Leonid Cherniakov and his wife, Yeva, in Kyiv, Urkaine two days before making aliyah (photo credit: INTERNATIONAL FELLOWSHIP OF CHRISTIANS AND JEWS)
Leonid Cherniakov and his wife, Yeva, in Kyiv, Urkaine two days before making aliyah
(photo credit: INTERNATIONAL FELLOWSHIP OF CHRISTIANS AND JEWS)

Leonid Cherniakov, an 88-year-old survivor from Ukraine now living in Jerusalem, talks about his past suffering, the harsh reality of antisemitism in the former Soviet Union, and life in Israel.

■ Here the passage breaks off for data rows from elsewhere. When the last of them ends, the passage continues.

(* ===== verification/NodeHost.v ===== *)
(** * Node operations: what an agent reports (wr-cli/src/cmd/node_agent.rs, node_backend.rs)

    The messages that an agent builds from an instruction and from what its execution on the
    host found. The execution itself is the host's. *)

From S2P Require Import Prelude RustStr Utf8 Lists Orders Externals Grpc Lifecycle Rollout Operations NodeStatus NodeTables NodeStore NodeSubmit NodeRun NodeAgent NodeReport.

Inductive WorkloadTarget : Type := WtProxy | WtEngineSlot (engine_slot : string).

Definition workload_target (target : InstructionTarget) : result string WorkloadTarget :=
  match default TkUnspecified (target_kind_try_from (it_kind target)), it_identity target with
  | TkProxy, Some ProxyIdentity => Ok WtProxy
  | TkEngineSlot, Some (EngineSlotIdentity slot) =>
      if negb (str_is_empty slot) && negb (String.eqb slot "proxy") then Ok (WtEngineSlot slot)
      else Err "instruction target kind and identity mismatch"
  | _, _ => Err "instruction target kind and identity mismatch"
  end.

(** What the manager is told of it; without [backend_main_pid] and [cleanup_evidence]. *)
Record StepEvidence : Type := mkStepEvidence {
  sv_observed : Release;
  sv_backend_state : option BackendProcessState;
  sv_backend_instance_id : string;
  sv_process_instance_id : string;
  sv_backend_query_error : string;
  sv_lifecycle : option LifecycleStatus;
  sv_termination : option BackendTerminationEvidence;
}.

Definition backend_i32 (b : BackendProcessState) : Z :=
  match b with BpUnspecified => 0 | BpRunning => 1 | BpExited => 2 | BpQueryError => 3 end.

Record ActivationConfig : Type := mkActivation {
  ac_node_id : string;
  ac_agent_instance_id : string;
  ac_binary_digest : string;
}.

Definition AGENT_CAPABILITIES : list string :=
  ["continuous-lease-v1"; "manager-authorized-retention-v1"; "release-metadata-v1"; "systemd-lifecycle-v1"].

Definition attestation (config : ActivationConfig) : NodeAgentAttestation :=
  mkNodeAgentAttestation (ac_node_id config) (ac_agent_instance_id config) AGENT_PROTOCOL_VERSION
    (ac_binary_digest config) AGENT_CAPABILITIES.

Definition observation_request (config : ActivationConfig) (i : AgentInstruction) (evidence : StepEvidence) :
    result string (option ReportNodeObservationRequest) :=
  let? target := workload_target (ai_target i) in
  match target, sv_backend_state evidence with
  | WtProxy, _ | _, None => Ok None
  | WtEngineSlot slot, Some state =>
      Ok (Some (mkNodeObservation (ac_node_id config) slot (sv_lifecycle evidence) (backend_i32 state)
                  (sv_backend_instance_id evidence) (sv_observed evidence) (sv_backend_query_error evidence)
                  (ai_operation_id i) (ai_agent_instance_id i) (ai_lease_epoch i)))
  end.

(** [failure] is the error's chain of messages. *)
Definition result_request (config : ActivationConfig) (i : AgentInstruction) (evidence : StepEvidence)
    (failure : option string) : ReportStepResultRequest :=
  let condition := match failure with Some detail => ("HOST_STEP_FAILED", detail) | None => ("", "") end in
  mkStepResult (ac_node_id config) (ai_operation_id i) (ai_lease_epoch i) (step_i32 (ai_step i))
    condition.1 condition.2 (ai_agent_instance_id i) (sv_observed evidence) (sv_backend_instance_id evidence)
    (sv_process_instance_id evidence) (sv_backend_query_error evidence) (Some (ai_target i))
    (if bool_decide (ai_step i = StopBackend) then sv_termination evidence else None).

(** An execution that was not cut off: its evidence, or an error as its message and its chain. *)
Definition completed_evidence (i : AgentInstruction) (outcome : result (string * string) StepEvidence) :
    StepEvidence * option string :=
  match outcome with
  | Ok evidence => (evidence, None)
  | Err (message, chain) =>
      (mkStepEvidence (mkRelease (rel_revision (it_release (ai_target i))) (rel_digest (it_release (ai_target i))) "")
         None "" "" message None None, Some chain)
  end.

(** What is then pending. An inspection of a slot is reported by its observation alone. *)
Definition completed_reports (config : ActivationConfig) (i : AgentInstruction)
    (outcome : result (string * string) StepEvidence) :
    result string (option ReportNodeObservationRequest * option ReportStepResultRequest) :=
  let (evidence, failure) := completed_evidence i outcome in
  let? observation := observation_request config i evidence in
  let? target := workload_target (ai_target i) in
  let reports_via_result :=
    if bool_decide (ai_step i = InspectBackend) then match target with WtProxy => true | _ => false end
    else true in
  Ok (observation, if reports_via_result then Some (result_request config i evidence failure) else None).

(** The manager reads back the step and the target of the instruction. *)
Lemma step_try_from_i32 s : step_try_from (step_i32 s) = Some s.
Proof. by destruct s. Qed.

"My life is one big miracle", says Leonid Cherniakov, an 88-year-old man from Ukraine now living in Israel.  "I'm one of the few who survived the Holocaust. Nearly all the Jews of the village I grew up in were murdered. Then another miracle happened, and my wife Yeva and I made aliyah to Israel and the holy city of Jerusalem.”
The second miracle Leonid speaks of came through a Freedom Flight sponsored by the International Fellowship of Christians and Jews (The Fellowship), which has supported aliyah for decades, and since its founding in 1983 has helped more than 750,000 Jews make aliyah. Three flights on February 24 brought 186 more Jewish immigrants from Ukraine to Israel, including Leonid and Yeva – paid for and supported through The Fellowship’s bridge-building efforts between Christians and Jews.
As Israel observes Yom HaShoah, it is worth remembering that the suffering Leonid experienced is an all- too-common part of the story for Jews of his generation who grew up in the former Soviet Union. When Leonid was born, he lived with his family on a communal farm in Ukraine. "There were only three non-Jewish families out of a hundred. Even the head of the communal farm was Jewish. It was a pastoral place where everyone knew everyone. We would pray in the synagogue and celebrate the Jewish holidays. Everything was calm - and then the war broke out."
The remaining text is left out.